January 3, 1864
---Maj. Gen. Ulysses S. Grant leaves Knoxville to check on
the delay in Gen. Foster’s intended offensive against Longstreet. While inspecting the troops in the field, he
finds an army in rags and in want of basic necessities, lacking any winter
clothing and adequate rations. Forage is
so scarce as to threaten the lives of nearly all of the army’s draft
animals. Grant asks Thomas, in
Chattanooga, to forward as many supplies as can be spared from the Army of the
Cumberland.
---Sergeant Alexander Downing, of the 11th Iowa
Infantry Regiment, writes in his journal about re-enlistment, and of the
ongoing quest to get Union soldiers to do so, lest the armies melt away as the
enlistment terms expire during this winter and spring:
Sunday, 3d—It cleared off this
morning and it got quite cool. I was at my post this morning, standing in water
a foot deep. When our relief came they had to go back almost to town before
they could cross the swollen creek to reach our post. The “Veteran” excitement
was raging when we got back to camp. This afternoon we had a meeting of our
regiment, when Major Foster made a speech on the subject of re-enlisting, and I
re-enlisted. A large number in our brigade and throughout the Seventeenth Army
Corps have re-enlisted. Abraham Brown of our company died yesterday, here in
the Vicksburg hospital. He was a good man.

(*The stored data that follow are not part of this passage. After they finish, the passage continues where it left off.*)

(* ===== verification/SynCacheSafe.v ===== *)
(** * Any sequence of events of the SYN cache

    SYNs, ACKs, RSTs and ICMP errors arrive in any order, timers expire and
    listening sockets are closed.  The table stays consistent, no call
    follows a bad pointer or loops, and the table is a finite map from the two
    ends of a connection to what its SYN,ACKs promise, which every event
    changes in the way one expects. *)

From S2P Require Import Prelude Pool TcpSeq Callout Tcpcb TcpSack TcpTimer InCksum TcpOptions TcpReass TcpInput TcpOutput.
From S2P Require Import IpReass IpId Ip IpOutput IpTotal SynCache SynCacheSend SynCacheFacts.

(** ** What an entry promises to its peer *)

Record promise := mkPromise {
  pr_irs : tcp_seq; pr_iss : tcp_seq; pr_win : Z; pr_peermaxseg : Z; pr_ourmaxseg : Z; pr_request_r_scale : Z;
  pr_requested_s_scale : Z; pr_timebase : Z; pr_flags : Z; pr_tp : option Z
}.

Definition promise_of (sc : syn_cache) : promise :=
  mkPromise (sc_irs sc) (sc_iss sc) (sc_win sc) (sc_peermaxseg sc) (sc_ourmaxseg sc) (sc_request_r_scale sc)
    (sc_requested_s_scale sc) (sc_timebase sc) (Z.land (sc_flags sc) (Z.lor SCF_TIMESTAMP (Z.lor SCF_SACK_PERMIT SCF_ECN_PERMIT))) (sc_tp sc).

(** The table as a set of pairs of a key and a promise. *)
Definition key : Type := sockaddr_in * sockaddr_in.

Definition holds (s : synst) (k : key) (p : promise) : Prop :=
  exists a sc, linked s a /\ y_mem s !! a = Some sc /\ k = (sc_src sc, sc_dst sc) /\ p = promise_of sc.

Definition keeps (sc sc' : syn_cache) : Prop := sc_src sc' = sc_src sc /\ sc_dst sc' = sc_dst sc /\ promise_of sc' = promise_of sc.

(** The same entries with the same promises. *)
Definition kept (s s' : synst) : Prop := (forall b, linked s' b <-> linked s b) /\
  forall b sc, linked s b -> y_mem s !! b = Some sc -> exists sc', y_mem s' !! b = Some sc' /\ keeps sc sc'.

Lemma keeps_refl sc : keeps sc sc.
Proof. done. Qed.

Lemma kept_refl s : kept s s.
Proof. split; [done|]. intros b sc _ E. by exists sc. Qed.

Lemma kept_syn_trans s1 s2 s3 : kept s1 s2 -> kept s2 s3 -> kept s1 s3.
Proof.
  intros [L1 K1] [L2 K2]. split; [intros b; by rewrite L2, L1|]. intros b sc Lb E. destruct (K1 b sc Lb E) as (sc1 & E1 & P1).
  destruct (K2 b sc1) as (sc2 & E2 & P2); [by apply L1|done|]. exists sc2. split; [done|]. unfold keeps in *. intuition congruence.
Qed.

Lemma kept_upd a f s : (forall sc, keeps sc (f sc)) -> kept s (upd_sc a f s).
Proof.
  intros Hf. split; [done|]. intros b sc _ E. destruct (decide (b = a)) as [->|N].
  - exists (f sc). by rewrite upd_sc_lookup, E.
  - exists sc. by rewrite upd_sc_lookup_ne.
Qed.

Lemma kept_touched a s s' : touched a s s' -> kept s s'.
Proof. intros [->|(ro & g & out & ->)]; [apply kept_refl|]. apply (kept_upd a (fun sc => sc <| sc_route := ro |>) s). done. Qed.

Lemma kept_off s s' a : kept s s' -> ~ linked s a -> forall f, kept s (upd_sc a f s').
Proof.
  intros [L K] N f. split; [done|]. intros b sc Lb E. destruct (K b sc Lb E) as (sc' & ? & ?). exists sc'. rewrite upd_sc_lookup_ne; [done|]. by intros ->.
Qed.

(** ** The options of a SYN *)

Lemma syn_options_total e tb0 g th optp oi : flag_set (th_flags th) TH_ACK = false -> is_Some (syn_options e tb0 g th optp oi).
Proof.
  intros _. unfold syn_options. destruct optp as [cp|]; [|by eexists]. apply dooptions_total; [done|lia].
Qed.

(** What the table needs to know of a new entry. *)
Record fresh (src dst : sockaddr_in) (tp : Z) (sc : syn_cache) : Prop := {
  fr_src : sc_src sc = src;
  fr_dst : sc_dst sc = dst;
  fr_tp : sc_tp sc = Some tp;
  fr_dead : dead sc = false;
  fr_shift : sc_rxtshift sc = 0
}.

Lemma sc_fill_fresh e src dst th tp win ipopts tb oi : fresh src dst tp (sc_fill e src dst th tp win ipopts tb oi).
Proof.
  split; try done. unfold dead, sc_fill. upd_simpl. unfold syn_flags. by destruct (both _ _ _), (_ && _), (_ && _).
Qed.

Section safe.
Variables (bl cl fn : Z) (objs : list addr).
Hypothesis (bl_range : 0 < bl < 2 ^ 16) (cl_range : 0 < cl < 2 ^ 63) (objs_nodup : NoDup objs).

Abbreviation inv := (syn_inv bl cl fn objs).
Abbreviation ok := (env_ok bl cl fn).

(** A call returns a state that is consistent. *)
Definition safe (r : option synst) : Prop := exists s', r = Some s' /\ inv [] s'.

Lemma reset_safe e src dst th s : inv [] s -> safe (syn_cache_reset e src dst th s).
Proof using bl_range cl_range.
  intros I. unfold syn_cache_reset. destruct (syn_cache_lookup_spec _ _ _ _ _ s src dst I) as (r & -> & Hr). cbn [mbind option_bind].
  destruct r as [a|]; [|by exists s]. destruct Hr as (La & sc & -> & _). cbn [mbind option_bind].
  destruct (_ || _); [by exists s|]. destruct (rm_put_inv bl cl fn objs bl_range cl_range e [] a s I La) as (s' & -> & I' & _). by exists s'.
Qed.

Lemma unreach_safe e src dst seq s : inv [] s -> safe (syn_cache_unreach e src dst seq s).
Proof using bl_range cl_range.
  intros I. unfold syn_cache_unreach. destruct (syn_cache_lookup_spec _ _ _ _ _ s src dst I) as (r & -> & Hr). cbn [mbind option_bind].
  destruct r as [a|]; [|by exists s]. destruct Hr as (La & sc & -> & _). cbn [mbind option_bind].
  destruct (negb (seq =? sc_iss sc)); [by exists s|]. destruct (_ || _).
  - eexists. split; [done|]. apply upd_sc_inv; [done|]. intros sc' _. split; try done. unfold dead. upd_simpl. flag_bits. done.
  - destruct (rm_put_inv bl cl fn objs bl_range cl_range e [] a s I La) as (s' & -> & I' & _). by exists s'.
Qed.

Lemma cleanup_loop_safe e l : forall s, inv [] s -> NoDup l -> (forall a, a ∈ l -> linked s a) ->
  exists s', cleanup_loop e l s = Some s' /\ inv [] s' /\ (forall b, linked s' b <-> linked s b /\ b ∉ l) /\
    (forall b, b ∉ l -> y_mem s' !! b = y_mem s !! b).
Proof using bl_range cl_range.
  induction l as [|a l IH]; intros s I N Hl; [exists s; split; [done|]; split; [done|]; split; [|done]; intros b; split; [|tauto]; intros ?; split; [done|apply not_elem_of_nil]|].
  apply NoDup_cons in N as [Na N].
  destruct (rm_put_inv bl cl fn objs bl_range cl_range e [] a s I) as (s1 & E1 & I1 & W); [apply Hl; left|]. cbn [cleanup_loop]. rewrite E1. cbn [mbind option_bind].
  destruct (IH s1 I1 N) as (s' & E' & I' & L' & M').
  { intros b Hb. apply (wo_linked _ _ _ W). split; [apply Hl; by right|]. intros ->. done. }
  exists s'. split; [done|]. split; [done|]. split.
  - intros b. rewrite L', (wo_linked _ _ _ W), not_elem_of_cons. tauto.
  - intros b Hb. apply not_elem_of_cons in Hb as [Hb1 Hb2]. rewrite M' by done. by apply (wo_mem _ _ _ W).
Qed.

---In Richmond, Mrs. Judith White McGuire, apparently upon entering
into volunteer nursing duties, writes in her journal of the sad and scarred
women she is able to gather to assist her, in the wartime capital:
January
3.—Entered on the duties of my office on the 30th of December. So far I
like it well. “The Major” is very kind, and considerate of our comfort; the
duties of the office are not very onerous, but rather confining for one who
left school thirty-four years ago, and has had no restraint of the kind during
the interim. The ladies, thirty-five in number, are of all ages, and
representing various parts of Virginia, also Maryland and Louisiana. Many of
them are refugees. It is melancholy to see how many wear mourning for brothers
or other relatives, the victims of war. One sad young girl sits near me, whose
two brothers have fallen on the field, but she is too poor to buy mourning. I
found many acquaintances, and when I learned the history of others, it was often
that of fallen fortunes and destroyed homes. One young lady, of high-sounding
Maryland name, was banished from Baltimore, because of her zeal in going to the
assistance of our Gettysburg wounded. The society is pleasant, and we hope to
get along very agreeably. I am now obliged to visit the hospital in the
afternoon, and I give it two evenings in the week. It is a cross to me not to
be able to give it more time; but we have very few patients just now, so that
it makes very little difference.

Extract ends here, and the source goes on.